**Collected data entries**.

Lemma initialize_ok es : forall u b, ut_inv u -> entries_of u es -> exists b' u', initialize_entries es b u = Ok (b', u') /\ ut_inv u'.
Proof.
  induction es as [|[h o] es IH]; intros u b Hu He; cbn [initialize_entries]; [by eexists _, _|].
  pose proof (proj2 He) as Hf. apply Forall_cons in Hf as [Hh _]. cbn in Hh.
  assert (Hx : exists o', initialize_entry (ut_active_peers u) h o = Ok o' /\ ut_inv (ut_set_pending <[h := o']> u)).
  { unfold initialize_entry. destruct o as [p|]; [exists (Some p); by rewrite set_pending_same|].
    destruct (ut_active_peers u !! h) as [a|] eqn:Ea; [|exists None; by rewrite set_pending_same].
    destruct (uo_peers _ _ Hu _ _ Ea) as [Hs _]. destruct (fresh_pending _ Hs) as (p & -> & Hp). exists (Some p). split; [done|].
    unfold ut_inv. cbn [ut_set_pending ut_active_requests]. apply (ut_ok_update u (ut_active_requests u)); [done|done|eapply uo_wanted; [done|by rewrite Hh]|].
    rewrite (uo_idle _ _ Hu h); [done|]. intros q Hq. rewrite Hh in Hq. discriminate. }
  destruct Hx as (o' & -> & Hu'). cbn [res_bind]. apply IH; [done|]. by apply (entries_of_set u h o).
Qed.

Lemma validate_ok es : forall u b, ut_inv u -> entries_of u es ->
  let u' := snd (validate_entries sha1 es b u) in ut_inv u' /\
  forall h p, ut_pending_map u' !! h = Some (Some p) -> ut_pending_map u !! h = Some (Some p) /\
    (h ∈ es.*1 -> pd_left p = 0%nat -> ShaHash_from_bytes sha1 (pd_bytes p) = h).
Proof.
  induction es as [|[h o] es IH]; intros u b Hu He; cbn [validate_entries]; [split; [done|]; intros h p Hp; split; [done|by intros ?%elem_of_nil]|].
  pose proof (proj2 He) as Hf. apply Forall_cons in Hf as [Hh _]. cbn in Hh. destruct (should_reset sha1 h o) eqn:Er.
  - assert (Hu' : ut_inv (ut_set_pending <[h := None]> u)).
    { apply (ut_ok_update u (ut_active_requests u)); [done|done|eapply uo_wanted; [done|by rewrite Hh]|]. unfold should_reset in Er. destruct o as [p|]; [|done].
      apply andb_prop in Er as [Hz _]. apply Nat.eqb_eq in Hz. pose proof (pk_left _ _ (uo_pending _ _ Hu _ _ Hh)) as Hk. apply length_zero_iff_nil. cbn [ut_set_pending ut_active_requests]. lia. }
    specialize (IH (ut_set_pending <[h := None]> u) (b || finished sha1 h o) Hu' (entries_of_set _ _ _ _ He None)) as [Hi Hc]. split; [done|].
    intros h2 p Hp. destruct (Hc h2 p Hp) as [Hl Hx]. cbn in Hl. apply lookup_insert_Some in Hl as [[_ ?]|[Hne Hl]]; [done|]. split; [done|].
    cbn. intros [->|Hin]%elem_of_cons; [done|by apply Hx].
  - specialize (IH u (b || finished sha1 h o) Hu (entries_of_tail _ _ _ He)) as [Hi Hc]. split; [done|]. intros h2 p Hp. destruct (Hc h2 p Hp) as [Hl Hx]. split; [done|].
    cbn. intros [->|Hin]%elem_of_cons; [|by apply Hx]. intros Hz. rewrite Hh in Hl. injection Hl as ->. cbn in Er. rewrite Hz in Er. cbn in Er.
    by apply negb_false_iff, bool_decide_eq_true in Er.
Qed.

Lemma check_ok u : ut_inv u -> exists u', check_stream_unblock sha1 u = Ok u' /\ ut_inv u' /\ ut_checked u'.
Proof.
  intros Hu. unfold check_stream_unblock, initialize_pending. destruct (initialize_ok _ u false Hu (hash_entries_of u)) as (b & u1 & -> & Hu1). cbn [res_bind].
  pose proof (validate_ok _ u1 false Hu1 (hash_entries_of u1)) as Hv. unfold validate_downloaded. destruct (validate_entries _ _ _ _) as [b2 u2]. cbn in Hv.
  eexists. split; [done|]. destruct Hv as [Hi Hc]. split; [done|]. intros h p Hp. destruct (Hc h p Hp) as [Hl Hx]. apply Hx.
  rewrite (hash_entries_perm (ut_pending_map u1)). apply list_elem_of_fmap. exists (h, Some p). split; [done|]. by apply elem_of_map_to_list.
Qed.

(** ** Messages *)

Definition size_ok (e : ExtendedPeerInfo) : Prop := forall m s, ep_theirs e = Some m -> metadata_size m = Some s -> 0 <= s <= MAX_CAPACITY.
==
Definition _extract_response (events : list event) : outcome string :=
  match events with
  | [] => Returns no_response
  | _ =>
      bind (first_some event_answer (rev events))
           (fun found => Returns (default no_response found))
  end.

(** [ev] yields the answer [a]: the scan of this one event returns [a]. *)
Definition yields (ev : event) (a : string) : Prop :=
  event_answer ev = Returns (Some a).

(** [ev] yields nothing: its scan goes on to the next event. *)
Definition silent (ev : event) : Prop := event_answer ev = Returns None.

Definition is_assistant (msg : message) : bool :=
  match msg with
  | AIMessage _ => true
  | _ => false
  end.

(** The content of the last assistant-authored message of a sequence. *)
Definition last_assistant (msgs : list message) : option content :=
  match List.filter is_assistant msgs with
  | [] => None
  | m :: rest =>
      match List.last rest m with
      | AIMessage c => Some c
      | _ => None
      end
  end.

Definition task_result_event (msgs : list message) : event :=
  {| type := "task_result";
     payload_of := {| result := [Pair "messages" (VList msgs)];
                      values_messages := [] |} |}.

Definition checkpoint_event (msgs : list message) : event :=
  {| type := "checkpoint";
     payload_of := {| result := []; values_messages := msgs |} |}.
* * *
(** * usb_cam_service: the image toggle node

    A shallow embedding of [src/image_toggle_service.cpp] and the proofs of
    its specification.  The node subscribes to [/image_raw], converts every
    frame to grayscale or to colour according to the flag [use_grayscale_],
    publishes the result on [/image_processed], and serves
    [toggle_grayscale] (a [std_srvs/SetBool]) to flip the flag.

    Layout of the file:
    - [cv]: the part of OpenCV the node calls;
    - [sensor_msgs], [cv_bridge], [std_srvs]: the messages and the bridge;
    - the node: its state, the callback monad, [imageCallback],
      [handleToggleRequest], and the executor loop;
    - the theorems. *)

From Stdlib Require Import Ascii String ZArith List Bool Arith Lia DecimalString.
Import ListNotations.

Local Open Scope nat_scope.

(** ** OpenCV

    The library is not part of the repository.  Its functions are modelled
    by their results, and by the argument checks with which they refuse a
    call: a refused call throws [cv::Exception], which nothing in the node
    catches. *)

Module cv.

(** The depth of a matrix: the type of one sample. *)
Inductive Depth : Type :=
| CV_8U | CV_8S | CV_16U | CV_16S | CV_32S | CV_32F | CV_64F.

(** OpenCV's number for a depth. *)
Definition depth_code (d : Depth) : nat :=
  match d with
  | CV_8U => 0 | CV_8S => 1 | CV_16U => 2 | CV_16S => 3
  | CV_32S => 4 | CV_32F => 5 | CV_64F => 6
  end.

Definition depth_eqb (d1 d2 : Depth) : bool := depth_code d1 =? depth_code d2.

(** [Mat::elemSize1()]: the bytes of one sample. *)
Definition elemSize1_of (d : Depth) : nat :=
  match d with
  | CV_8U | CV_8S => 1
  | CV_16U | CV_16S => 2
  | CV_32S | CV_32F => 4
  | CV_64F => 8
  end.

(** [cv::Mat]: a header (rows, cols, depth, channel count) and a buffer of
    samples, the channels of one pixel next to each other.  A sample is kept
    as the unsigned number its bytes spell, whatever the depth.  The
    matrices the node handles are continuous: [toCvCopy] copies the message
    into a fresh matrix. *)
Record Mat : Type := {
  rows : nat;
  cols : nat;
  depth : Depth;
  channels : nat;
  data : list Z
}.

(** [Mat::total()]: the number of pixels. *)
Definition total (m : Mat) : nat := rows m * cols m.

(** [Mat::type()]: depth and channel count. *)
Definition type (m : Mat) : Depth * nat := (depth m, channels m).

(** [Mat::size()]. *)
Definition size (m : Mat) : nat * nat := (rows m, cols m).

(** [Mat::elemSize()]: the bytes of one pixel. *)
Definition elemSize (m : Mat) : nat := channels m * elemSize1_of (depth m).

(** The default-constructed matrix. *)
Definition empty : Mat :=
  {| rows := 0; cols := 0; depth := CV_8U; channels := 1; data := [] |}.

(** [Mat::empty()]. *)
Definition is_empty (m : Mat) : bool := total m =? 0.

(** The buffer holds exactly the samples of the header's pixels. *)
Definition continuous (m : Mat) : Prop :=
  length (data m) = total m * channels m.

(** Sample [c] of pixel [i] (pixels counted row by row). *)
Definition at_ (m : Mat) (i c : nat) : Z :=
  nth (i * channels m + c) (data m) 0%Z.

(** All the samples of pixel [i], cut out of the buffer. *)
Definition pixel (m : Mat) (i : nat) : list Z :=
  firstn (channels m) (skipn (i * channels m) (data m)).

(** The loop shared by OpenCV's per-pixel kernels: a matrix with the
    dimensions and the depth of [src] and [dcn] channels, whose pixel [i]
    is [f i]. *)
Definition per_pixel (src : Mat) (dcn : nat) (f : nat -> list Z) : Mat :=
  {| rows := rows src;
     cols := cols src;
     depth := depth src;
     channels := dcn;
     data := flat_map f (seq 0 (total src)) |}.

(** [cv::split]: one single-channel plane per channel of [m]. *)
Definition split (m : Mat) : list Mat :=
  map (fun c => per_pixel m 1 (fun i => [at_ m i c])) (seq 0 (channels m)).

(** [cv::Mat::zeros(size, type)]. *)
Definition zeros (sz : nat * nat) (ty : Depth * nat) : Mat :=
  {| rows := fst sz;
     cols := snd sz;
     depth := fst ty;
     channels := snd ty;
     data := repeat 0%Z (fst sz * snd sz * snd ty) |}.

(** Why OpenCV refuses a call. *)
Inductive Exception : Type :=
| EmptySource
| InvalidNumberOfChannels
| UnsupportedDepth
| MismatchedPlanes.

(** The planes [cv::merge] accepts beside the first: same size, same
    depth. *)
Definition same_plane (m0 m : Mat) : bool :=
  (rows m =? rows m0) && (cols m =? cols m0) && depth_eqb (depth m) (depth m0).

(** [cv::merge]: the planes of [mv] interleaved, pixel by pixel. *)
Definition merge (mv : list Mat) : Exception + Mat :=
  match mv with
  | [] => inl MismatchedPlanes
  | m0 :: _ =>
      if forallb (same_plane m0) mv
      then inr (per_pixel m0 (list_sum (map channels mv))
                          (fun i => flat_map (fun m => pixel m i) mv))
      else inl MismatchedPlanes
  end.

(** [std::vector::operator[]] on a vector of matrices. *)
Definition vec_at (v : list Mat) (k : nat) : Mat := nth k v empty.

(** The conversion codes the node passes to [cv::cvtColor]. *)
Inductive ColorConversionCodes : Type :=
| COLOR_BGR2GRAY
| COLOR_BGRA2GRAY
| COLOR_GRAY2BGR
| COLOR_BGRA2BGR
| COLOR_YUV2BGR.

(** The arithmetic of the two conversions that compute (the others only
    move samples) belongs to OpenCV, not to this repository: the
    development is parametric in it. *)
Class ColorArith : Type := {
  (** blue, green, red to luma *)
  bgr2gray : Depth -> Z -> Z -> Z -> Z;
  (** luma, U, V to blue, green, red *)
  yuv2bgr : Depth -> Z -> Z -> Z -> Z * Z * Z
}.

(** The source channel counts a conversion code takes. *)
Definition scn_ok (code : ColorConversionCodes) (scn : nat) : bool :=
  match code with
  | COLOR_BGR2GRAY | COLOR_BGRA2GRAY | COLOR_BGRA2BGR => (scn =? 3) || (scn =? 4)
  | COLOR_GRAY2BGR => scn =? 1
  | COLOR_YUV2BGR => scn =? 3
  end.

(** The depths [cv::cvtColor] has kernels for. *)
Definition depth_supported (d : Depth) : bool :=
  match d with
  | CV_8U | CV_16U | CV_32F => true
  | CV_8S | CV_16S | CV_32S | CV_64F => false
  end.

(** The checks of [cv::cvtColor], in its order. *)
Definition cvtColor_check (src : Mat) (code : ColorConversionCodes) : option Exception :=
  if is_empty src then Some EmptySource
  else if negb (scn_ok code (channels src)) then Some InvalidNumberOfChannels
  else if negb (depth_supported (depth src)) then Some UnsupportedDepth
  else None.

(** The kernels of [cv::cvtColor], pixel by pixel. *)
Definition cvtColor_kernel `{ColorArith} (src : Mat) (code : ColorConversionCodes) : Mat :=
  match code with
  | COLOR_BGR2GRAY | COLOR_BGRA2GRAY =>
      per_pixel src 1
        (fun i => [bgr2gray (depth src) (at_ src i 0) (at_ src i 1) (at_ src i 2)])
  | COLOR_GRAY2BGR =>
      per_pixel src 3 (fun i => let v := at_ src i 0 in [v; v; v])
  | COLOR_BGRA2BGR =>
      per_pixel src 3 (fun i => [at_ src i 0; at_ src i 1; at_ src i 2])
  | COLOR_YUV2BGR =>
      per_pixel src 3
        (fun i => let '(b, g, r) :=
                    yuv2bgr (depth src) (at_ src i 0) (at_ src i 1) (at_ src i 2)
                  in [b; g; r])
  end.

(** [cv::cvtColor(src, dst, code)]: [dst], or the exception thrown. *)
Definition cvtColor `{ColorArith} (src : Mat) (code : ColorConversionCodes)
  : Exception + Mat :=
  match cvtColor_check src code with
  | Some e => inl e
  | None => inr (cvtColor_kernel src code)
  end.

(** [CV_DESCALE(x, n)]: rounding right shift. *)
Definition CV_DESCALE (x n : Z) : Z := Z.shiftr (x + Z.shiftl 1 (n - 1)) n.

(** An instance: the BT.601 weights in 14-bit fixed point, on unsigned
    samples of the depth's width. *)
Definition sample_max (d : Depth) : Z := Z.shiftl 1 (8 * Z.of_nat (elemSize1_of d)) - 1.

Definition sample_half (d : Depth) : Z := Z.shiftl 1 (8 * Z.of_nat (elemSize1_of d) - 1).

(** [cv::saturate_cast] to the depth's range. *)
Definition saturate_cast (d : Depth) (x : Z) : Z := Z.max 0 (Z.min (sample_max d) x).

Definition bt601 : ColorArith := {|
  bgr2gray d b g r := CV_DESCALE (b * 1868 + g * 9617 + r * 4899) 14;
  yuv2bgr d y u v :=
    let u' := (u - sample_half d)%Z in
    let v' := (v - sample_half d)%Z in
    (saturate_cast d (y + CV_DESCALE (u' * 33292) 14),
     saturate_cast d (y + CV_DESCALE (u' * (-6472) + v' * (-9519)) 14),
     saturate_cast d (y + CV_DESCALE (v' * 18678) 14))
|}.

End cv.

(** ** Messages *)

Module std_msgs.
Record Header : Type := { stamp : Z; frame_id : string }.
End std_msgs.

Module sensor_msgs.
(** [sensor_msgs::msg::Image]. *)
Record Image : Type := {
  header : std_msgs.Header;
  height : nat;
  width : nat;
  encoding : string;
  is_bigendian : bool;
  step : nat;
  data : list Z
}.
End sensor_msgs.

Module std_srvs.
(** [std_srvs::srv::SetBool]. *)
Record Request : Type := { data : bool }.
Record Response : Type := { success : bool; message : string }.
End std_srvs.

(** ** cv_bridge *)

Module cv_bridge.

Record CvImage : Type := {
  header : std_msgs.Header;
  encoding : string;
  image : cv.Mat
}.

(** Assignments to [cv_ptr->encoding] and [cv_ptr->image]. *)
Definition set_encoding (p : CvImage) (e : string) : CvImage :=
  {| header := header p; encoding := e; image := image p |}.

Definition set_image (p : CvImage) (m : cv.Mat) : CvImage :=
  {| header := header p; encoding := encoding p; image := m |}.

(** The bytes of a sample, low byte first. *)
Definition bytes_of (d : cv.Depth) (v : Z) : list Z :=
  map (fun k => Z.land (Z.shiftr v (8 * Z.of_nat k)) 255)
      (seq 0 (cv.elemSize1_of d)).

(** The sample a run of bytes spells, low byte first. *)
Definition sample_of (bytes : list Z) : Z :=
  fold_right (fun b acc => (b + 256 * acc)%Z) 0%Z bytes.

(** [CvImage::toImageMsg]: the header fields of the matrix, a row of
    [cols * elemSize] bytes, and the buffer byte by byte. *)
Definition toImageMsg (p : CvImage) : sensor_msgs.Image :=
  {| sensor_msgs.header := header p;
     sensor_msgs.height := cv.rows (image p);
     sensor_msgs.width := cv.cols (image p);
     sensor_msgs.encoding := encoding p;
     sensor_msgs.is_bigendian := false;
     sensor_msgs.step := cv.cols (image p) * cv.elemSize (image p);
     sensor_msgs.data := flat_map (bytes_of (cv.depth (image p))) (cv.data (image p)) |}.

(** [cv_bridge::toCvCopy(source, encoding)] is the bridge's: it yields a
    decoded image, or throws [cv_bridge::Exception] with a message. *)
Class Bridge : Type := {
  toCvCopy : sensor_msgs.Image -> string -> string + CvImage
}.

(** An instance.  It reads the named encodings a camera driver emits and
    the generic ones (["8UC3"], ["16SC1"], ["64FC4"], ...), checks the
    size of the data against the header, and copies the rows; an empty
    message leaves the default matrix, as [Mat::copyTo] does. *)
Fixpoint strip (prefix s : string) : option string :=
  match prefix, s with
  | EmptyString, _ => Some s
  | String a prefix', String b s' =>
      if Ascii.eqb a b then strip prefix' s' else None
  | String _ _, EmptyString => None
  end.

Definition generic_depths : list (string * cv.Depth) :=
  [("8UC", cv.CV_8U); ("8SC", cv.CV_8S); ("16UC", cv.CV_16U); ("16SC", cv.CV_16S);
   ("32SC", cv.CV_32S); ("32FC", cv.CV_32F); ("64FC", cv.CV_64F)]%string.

**What you should do**.
Return, unchanged, the run of lines above that opens with the line containing "Module sensor_msgs." and closes with the line containing "(** The sample". Include both.

**Written solution**.
Module sensor_msgs.
(** [sensor_msgs::msg::Image]. *)
Record Image : Type := {
  header : std_msgs.Header;
  height : nat;
  width : nat;
  encoding : string;
  is_bigendian : bool;
  step : nat;
  data : list Z
}.
End sensor_msgs.

Module std_srvs.
(** [std_srvs::srv::SetBool]. *)
Record Request : Type := { data : bool }.
Record Response : Type := { success : bool; message : string }.
End std_srvs.

(** ** cv_bridge *)

Module cv_bridge.

Record CvImage : Type := {
  header : std_msgs.Header;
  encoding : string;
  image : cv.Mat
}.

(** Assignments to [cv_ptr->encoding] and [cv_ptr->image]. *)
Definition set_encoding (p : CvImage) (e : string) : CvImage :=
  {| header := header p; encoding := e; image := image p |}.

Definition set_image (p : CvImage) (m : cv.Mat) : CvImage :=
  {| header := header p; encoding := encoding p; image := m |}.

(** The bytes of a sample, low byte first. *)
Definition bytes_of (d : cv.Depth) (v : Z) : list Z :=
  map (fun k => Z.land (Z.shiftr v (8 * Z.of_nat k)) 255)
      (seq 0 (cv.elemSize1_of d)).

(** The sample a run of bytes spells, low byte first. *)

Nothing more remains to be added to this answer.